**Data to use**
•••

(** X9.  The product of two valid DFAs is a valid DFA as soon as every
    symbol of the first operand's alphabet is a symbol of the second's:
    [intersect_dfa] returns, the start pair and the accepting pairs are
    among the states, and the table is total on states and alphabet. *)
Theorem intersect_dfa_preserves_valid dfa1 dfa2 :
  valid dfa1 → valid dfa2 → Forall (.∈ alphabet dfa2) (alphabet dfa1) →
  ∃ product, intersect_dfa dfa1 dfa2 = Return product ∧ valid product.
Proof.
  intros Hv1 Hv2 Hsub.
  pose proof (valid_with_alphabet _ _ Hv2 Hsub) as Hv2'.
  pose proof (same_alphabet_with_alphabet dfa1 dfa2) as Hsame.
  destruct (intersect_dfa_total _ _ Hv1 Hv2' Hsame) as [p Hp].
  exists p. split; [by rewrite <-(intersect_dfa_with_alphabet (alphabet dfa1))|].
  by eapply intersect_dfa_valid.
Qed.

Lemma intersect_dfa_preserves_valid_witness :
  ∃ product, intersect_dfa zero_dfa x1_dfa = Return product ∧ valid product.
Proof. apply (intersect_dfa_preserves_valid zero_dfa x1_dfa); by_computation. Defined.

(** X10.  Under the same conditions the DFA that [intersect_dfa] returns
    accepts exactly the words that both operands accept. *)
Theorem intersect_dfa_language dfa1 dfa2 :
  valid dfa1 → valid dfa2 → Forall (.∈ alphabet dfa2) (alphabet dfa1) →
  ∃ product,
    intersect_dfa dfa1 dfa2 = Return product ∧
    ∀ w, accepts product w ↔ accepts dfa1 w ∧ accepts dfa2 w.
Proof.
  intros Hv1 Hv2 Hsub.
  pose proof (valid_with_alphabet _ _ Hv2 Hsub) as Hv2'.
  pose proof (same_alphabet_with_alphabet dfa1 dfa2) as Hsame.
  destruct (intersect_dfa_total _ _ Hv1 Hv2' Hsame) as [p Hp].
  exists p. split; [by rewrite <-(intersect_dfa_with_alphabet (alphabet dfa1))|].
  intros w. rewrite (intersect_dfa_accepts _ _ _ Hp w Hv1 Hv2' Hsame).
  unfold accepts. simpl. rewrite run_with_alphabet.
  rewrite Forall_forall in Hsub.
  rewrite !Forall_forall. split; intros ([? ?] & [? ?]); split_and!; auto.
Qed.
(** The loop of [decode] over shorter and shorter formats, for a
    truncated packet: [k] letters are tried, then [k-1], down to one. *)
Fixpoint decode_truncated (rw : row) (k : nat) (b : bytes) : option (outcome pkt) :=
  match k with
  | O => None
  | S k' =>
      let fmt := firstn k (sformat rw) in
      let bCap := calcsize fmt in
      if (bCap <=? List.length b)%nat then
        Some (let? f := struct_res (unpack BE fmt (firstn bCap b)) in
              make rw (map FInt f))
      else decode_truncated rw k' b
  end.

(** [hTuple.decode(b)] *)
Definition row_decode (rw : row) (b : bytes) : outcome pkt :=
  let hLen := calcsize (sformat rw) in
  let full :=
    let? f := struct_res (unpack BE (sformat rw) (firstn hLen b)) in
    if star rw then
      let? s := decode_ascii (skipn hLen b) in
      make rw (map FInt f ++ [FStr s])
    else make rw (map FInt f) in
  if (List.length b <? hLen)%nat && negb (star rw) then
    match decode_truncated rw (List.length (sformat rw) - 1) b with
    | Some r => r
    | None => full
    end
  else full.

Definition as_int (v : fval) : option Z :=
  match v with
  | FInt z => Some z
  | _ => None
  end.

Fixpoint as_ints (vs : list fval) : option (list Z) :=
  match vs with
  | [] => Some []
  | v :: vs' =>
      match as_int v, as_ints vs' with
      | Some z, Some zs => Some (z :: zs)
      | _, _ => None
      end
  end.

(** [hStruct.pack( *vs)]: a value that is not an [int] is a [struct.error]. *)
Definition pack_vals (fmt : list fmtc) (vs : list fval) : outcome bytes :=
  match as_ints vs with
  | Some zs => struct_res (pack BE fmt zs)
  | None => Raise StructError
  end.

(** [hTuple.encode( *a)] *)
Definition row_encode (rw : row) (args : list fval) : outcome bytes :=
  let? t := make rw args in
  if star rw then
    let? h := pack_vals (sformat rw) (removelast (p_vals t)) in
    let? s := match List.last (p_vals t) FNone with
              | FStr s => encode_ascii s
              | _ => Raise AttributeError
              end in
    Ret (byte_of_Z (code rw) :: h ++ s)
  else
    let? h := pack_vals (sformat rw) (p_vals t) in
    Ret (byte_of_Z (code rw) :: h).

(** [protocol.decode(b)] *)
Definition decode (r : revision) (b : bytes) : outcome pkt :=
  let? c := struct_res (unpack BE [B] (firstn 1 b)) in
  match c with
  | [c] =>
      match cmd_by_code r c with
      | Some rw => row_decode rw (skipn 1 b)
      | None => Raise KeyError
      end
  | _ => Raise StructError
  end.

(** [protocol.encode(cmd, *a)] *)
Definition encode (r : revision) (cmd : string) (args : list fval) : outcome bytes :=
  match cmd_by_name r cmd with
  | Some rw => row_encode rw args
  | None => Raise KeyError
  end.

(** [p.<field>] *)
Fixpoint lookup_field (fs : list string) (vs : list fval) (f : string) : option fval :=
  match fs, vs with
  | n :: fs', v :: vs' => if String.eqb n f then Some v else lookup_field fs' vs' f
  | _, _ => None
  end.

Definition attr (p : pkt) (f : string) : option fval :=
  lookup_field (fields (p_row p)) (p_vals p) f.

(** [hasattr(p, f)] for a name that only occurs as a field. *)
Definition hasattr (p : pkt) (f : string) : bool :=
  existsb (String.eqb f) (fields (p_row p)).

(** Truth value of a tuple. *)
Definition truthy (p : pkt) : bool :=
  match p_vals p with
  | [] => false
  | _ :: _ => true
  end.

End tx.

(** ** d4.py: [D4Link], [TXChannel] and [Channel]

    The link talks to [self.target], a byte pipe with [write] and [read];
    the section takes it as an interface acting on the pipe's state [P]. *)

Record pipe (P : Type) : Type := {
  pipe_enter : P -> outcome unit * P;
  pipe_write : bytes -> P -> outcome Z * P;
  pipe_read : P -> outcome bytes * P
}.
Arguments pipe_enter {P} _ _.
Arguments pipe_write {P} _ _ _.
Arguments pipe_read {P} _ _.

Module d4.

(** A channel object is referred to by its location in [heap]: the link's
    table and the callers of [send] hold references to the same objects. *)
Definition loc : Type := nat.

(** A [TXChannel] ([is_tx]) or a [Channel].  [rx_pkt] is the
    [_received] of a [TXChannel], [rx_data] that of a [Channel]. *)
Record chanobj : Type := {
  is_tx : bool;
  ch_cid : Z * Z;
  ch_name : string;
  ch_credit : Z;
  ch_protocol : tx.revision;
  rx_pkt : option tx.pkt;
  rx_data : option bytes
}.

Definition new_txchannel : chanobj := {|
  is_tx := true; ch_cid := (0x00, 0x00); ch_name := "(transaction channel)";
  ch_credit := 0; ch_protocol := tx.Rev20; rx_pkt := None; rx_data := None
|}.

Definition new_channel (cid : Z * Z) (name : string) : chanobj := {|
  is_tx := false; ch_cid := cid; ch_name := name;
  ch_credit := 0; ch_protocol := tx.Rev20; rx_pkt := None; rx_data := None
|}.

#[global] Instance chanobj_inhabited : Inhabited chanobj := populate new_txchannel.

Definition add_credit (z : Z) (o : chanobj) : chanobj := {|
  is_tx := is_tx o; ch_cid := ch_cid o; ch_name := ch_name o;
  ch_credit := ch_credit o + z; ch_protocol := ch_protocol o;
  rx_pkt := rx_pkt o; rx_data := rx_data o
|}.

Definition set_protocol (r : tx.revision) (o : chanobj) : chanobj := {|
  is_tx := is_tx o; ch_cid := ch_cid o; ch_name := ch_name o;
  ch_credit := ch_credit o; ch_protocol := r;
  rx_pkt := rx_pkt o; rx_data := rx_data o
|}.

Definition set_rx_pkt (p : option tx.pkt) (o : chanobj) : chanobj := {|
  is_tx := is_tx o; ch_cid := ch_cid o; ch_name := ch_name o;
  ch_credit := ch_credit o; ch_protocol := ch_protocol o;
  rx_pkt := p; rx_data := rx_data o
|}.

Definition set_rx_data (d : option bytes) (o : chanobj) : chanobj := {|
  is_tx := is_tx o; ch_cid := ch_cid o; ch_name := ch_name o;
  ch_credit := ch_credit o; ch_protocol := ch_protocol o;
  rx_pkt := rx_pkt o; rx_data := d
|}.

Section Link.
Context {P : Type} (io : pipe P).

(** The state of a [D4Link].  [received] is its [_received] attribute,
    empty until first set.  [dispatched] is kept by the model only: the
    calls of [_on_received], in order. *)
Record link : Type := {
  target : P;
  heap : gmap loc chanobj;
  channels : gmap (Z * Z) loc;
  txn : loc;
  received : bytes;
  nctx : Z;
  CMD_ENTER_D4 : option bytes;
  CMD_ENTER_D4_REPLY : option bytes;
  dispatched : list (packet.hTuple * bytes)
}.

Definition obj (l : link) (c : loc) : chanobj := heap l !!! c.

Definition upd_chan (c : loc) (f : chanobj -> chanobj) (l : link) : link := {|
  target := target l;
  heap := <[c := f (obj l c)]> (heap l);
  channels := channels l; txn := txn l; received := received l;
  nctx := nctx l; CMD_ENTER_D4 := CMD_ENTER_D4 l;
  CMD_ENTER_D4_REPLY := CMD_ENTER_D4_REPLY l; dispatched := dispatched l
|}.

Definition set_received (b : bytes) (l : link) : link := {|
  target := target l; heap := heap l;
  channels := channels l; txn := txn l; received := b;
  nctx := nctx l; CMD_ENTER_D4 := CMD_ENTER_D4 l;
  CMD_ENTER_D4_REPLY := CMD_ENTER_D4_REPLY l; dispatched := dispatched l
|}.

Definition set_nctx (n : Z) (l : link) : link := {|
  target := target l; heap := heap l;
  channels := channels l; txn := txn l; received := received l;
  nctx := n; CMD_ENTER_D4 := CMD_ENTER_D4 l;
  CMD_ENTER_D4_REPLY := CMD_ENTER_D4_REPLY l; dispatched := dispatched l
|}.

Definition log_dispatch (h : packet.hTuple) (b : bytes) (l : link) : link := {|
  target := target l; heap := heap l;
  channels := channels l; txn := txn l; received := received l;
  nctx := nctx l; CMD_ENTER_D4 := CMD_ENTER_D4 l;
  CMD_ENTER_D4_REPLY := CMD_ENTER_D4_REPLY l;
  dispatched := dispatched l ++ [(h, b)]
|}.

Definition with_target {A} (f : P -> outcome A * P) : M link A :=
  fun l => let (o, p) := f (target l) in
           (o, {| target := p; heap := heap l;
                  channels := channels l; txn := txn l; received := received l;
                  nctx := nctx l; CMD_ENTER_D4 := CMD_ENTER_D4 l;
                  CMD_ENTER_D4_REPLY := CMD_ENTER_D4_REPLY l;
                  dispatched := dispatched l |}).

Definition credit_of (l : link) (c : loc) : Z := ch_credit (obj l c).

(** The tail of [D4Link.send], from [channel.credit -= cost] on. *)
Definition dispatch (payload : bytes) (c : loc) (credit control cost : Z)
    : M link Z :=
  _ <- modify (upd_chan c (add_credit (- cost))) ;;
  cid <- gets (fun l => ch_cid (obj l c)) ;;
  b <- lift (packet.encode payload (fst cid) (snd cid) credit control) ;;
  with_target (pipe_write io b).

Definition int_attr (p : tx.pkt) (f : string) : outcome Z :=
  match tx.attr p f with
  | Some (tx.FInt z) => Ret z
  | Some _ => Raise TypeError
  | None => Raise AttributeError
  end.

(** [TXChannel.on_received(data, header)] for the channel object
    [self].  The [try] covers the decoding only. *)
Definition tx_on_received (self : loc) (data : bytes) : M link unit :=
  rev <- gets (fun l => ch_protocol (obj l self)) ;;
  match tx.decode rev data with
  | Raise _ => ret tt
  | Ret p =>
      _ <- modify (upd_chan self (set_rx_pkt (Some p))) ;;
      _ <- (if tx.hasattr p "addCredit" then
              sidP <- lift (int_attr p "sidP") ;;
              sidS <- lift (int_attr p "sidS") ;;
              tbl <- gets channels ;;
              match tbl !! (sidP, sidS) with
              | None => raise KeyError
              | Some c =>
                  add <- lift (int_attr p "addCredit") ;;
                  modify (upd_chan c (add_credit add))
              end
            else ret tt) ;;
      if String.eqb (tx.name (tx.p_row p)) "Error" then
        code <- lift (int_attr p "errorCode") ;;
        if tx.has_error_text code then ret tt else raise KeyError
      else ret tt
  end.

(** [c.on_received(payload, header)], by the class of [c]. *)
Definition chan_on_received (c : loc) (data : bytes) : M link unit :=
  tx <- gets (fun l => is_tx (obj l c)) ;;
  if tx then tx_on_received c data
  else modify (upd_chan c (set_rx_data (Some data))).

•••

All lines from the one with "if tx then tx_on_received c data" to the end of the material above should be copied exactly, both ends included, and nothing else.

  if tx then tx_on_received c data
  else modify (upd_chan c (set_rx_data (Some data))).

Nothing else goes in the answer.